O grande Emiliano Queiroz, faleceu na manhã desta sexta-feira (4), aos 88 anos, em decorrência de uma parada cardíaca. Porém, a carreira desse ícone da atuação nacional, inclui uma ousada, mas frustrante, passagem como roteirista. Em 1967, ele escreveu”Anastácia, a Mulher sem Destino”, uma novela que rapidamente se tornou uma das piores produções da TV Globo.
O fiasco foi tamanho que a renomada Janete Clair foi convocada para resgatar a trama, e sua solução foi drástica: um terremoto que eliminou mais de 100 personagens de uma só vez.
A narrativa da trama seguia Henri Monfort, interpretado por Henrique Martins, que lutava para salvar sua família, mas foi preso antes de conseguir fugir, deixando sua esposa Anastácia (Leila Diniz) e a filha recém-nascida, Henriette, em apuros.

O público, no entanto, se perdeu em uma trama repleta de personagens e enredos complexos.

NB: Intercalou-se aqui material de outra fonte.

Lemma dict_set_fresh k v acc : k ∉ map fst acc → dict_set k v acc = acc ++ [(k, v)].
Proof.
  induction acc as [|[k' v'] acc IH]; intros Hk; [done|]. cbn in *.
  apply not_elem_of_cons in Hk as [H1 H2]. apply String.eqb_neq in H1. by rewrite H1, IH.
Qed.

Lemma parse_member n acc k v u t :
  k ∉ map fst acc → parses v → starts v → (2 * String.length (dumps v) < n)%nat →
  parse_members (S n) acc (quote k +:+ ": " +:+ dumps v +:+ u +:+ t) =
    match eat "}" (skip_ws (u +:+ t)), eat "," (skip_ws (u +:+ t)) with
    | Some t3, _ => Some (acc ++ [(k, v)], t3)
    | _, Some t3 => parse_members n (acc ++ [(k, v)]) (skip_ws t3)
    | _, _ => None
    end.
Proof.
  intros Hk Hv Hs Hn. cbn [parse_members]. unfold quote at 1. rewrite !str_app_cons.
  cbn [eat]. rewrite Ascii.eqb_refl. cbn [mbind option_bind].
  rewrite !str_app_assoc, !str_app_cons, !str_app_nil_l, scan_quoted.
  rewrite skip_ws_head by done. cbn [eat Ascii.eqb Bool.eqb].
  assert (∀ w, skip_ws (" "%char ::: w) = skip_ws w) as -> by done.
  by rewrite starts_skip, Hv, dict_set_fresh.
Qed.

Lemma parse_members_text l k v n acc t :
  Forall (λ kv, parses kv.2 ∧ starts kv.2) ((k, v) :: l) →
  NoDup (map fst (acc ++ (k, v) :: l)) →
  (2 * (String.length (dumps v) + String.length (members_text l)) ≤ n)%nat →
  parse_members n acc (quote k +:+ ": " +:+ dumps v +:+ members_text l +:+ t)
  = Some (acc ++ (k, v) :: l, t).
Proof.
  revert k v n acc; induction l as [|[k' w] l IH]; intros k v n acc [[Hv Hs] Hl]%Forall_cons_1 Hd Hn;
    [pose proof (members_text_pos []) as Hp|pose proof (members_text_pos ((k', w) :: l)) as Hp];
    (assert (k ∉ map fst acc) as Hk by (rewrite map_app in Hd; apply NoDup_app in Hd as (_ & Hd & _);
       intros Hin; apply (Hd _ Hin); left));
    destruct n as [|n]; try lia; rewrite parse_member by (done || lia).
  - done.
  - cbn [members_text] in Hn |- *. rewrite !str_app_cons, !str_app_nil_l in *.
    cbn [String.length] in Hn. do 3 (rewrite ?str_length_app in Hn; cbn [String.length] in Hn).
    rewrite skip_ws_head by done. cbn [eat Ascii.eqb Bool.eqb].
    assert (∀ u, skip_ws (" "%char ::: u) = skip_ws u) as -> by done.
    unfold quote at 1. rewrite !str_app_cons, skip_ws_head by done.
    pose proof (IH k' w n (acc ++ [(k, v)])) as IH'. rewrite <- app_assoc in IH'. cbn in IH'.
    unfold quote in IH' at 1. str_norm in IH'. str_norm. apply IH'; [done|done|lia].
Qed.

Lemma json_nested_ind (P : json → Prop) :
  P JNull → (∀ b, P (JBool b)) → (∀ z, P (JInt z)) → (∀ f, P (JFloat f)) → (∀ s, P (JStr s)) →
  (∀ l, Forall P l → P (JList l)) →
  (∀ l, Forall (λ kv, P kv.2) l → P (JObj l)) →
  ∀ j, P j.
Proof.
  intros H1 H2 H3 H4 H5 H6 H7. fix IH 1. intros [|b|z|f|s|l|l]; 
    [exact H1|apply H2|apply H3|apply H4|apply H5| |].
  - apply H6. induction l as [|x l IHl]; constructor; [apply IH|exact IHl].
  - apply H7. induction l as [|x l IHl]; constructor; [apply IH|exact IHl].
Qed.

Lemma printable_all {A} (f : A → json) (l : list A) :
  Forall (λ x, printable (f x) = true → parses (f x)) l →
  forallb (λ x, printable (f x)) l = true →
  Forall (λ x, parses (f x) ∧ starts (f x)) l.
Proof.
  intros IH Hp%forallb_Forall_true.
  eapply Forall_impl; [apply Forall_and; split; [exact IH|exact Hp]|].
  intros x [H1 H2]. split; [auto|by apply printable_starts].
Qed.

Lemma starts_not_closing v t :
  starts v → eat "]" (dumps v +:+ t) = None ∧ eat "}" (dumps v +:+ t) = None.
Proof.
  intros (c & s & -> & _ & H1 & H2). rewrite str_app_cons. cbn [eat].
  apply Ascii.eqb_neq in H1, H2. by rewrite H1, H2.
Qed.

Lemma list_parses l :
  Forall (λ w, parses w ∧ starts w) l → parses (JList l).
Proof.
  intros Hl n t Hn. destruct n as [|n]; [lia|]. destruct l as [|v l]; [done|].
  cbn [dumps] in Hn |- *. fold items_text in Hn |- *. str_norm.
  do 3 (rewrite ?str_length_app in Hn; cbn [String.length] in Hn).
  pose proof Hl as [[_ Hs] _]%Forall_cons_1.
  cbn [parse Ascii.eqb Bool.eqb dquote]. rewrite starts_skip by done.
  destruct (starts_not_closing v (items_text l +:+ t) Hs) as [-> _].
  rewrite parse_items_text; [done|done|lia].
Qed.

Lemma obj_parses l :
  NoDup (map fst l) → Forall (λ kv, parses kv.2 ∧ starts kv.2) l → parses (JObj l).
Proof.
  intros Hd Hl n t Hn. destruct n as [|n]; [lia|]. destruct l as [|[k v] l]; [done|].
  cbn [dumps] in Hn |- *. fold members_text in Hn |- *. str_norm.
  do 6 (rewrite ?str_length_app in Hn; cbn [String.length] in Hn).
  cbn [parse Ascii.eqb Bool.eqb dquote].
  pose proof (parse_members_text l k v n [] t Hl Hd ltac:(lia)) as E.
  unfold quote in E |- *. str_norm in E. str_norm.
  rewrite skip_ws_head by done. cbn [eat Ascii.eqb Bool.eqb dquote] in *. by rewrite E.
Qed.

Lemma printable_parses v : printable v = true → parses v.
Proof.
  induction v as [|b|z|f|s|l IH|l IH] using json_nested_ind; intros Hp; try done.
  - intros [|n] t Hn; [lia|done].
  - intros [|n] t Hn; [lia|by destruct b].
  - intros [|n] t Hn; [lia|]. unfold dumps, quote. str_norm. cbn [parse].
    by rewrite Ascii.eqb_refl, scan_quoted.
  - apply list_parses. by apply (printable_all id).
  - cbn [printable] in Hp. apply andb_true_iff in Hp as [Hd%bool_decide_eq_true Hp].
    apply obj_parses; [done|]. by apply (printable_all snd).
Qed.

(** [json.loads(json.dumps(v)) == v]. *)
Lemma loads_dumps v : printable v = true → loads (dumps v) = Some v.
Proof.
  intros Hp. unfold loads. pose proof (printable_parses v Hp (S (2 * String.length (dumps v))) "" ltac:(lia)) as H.
  rewrite str_app_nil_r in H.
  pose proof (starts_skip v "" (printable_starts v Hp)) as Hs. rewrite str_app_nil_r in Hs.
  by rewrite Hs, H.
Qed.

A solução de Janete Clair foi ousada: introduzir um terremoto que não apenas dizimou os personagens, mas também promoveu um salto temporal de 20 anos, transformando a narrativa.

Com isso, Leila Diniz passou a interpretar tanto Anastácia quanto a filha, Henriette, que agora emergia como protagonista ao lado de Roger (José Augusto Branco).
Depois desse ocorrido, Emiliano Queiroz nunca mais se aventurou na escrita de novelas, optando por continuar sua carreira como ator em produções marcantes como “O Bem-Amado”.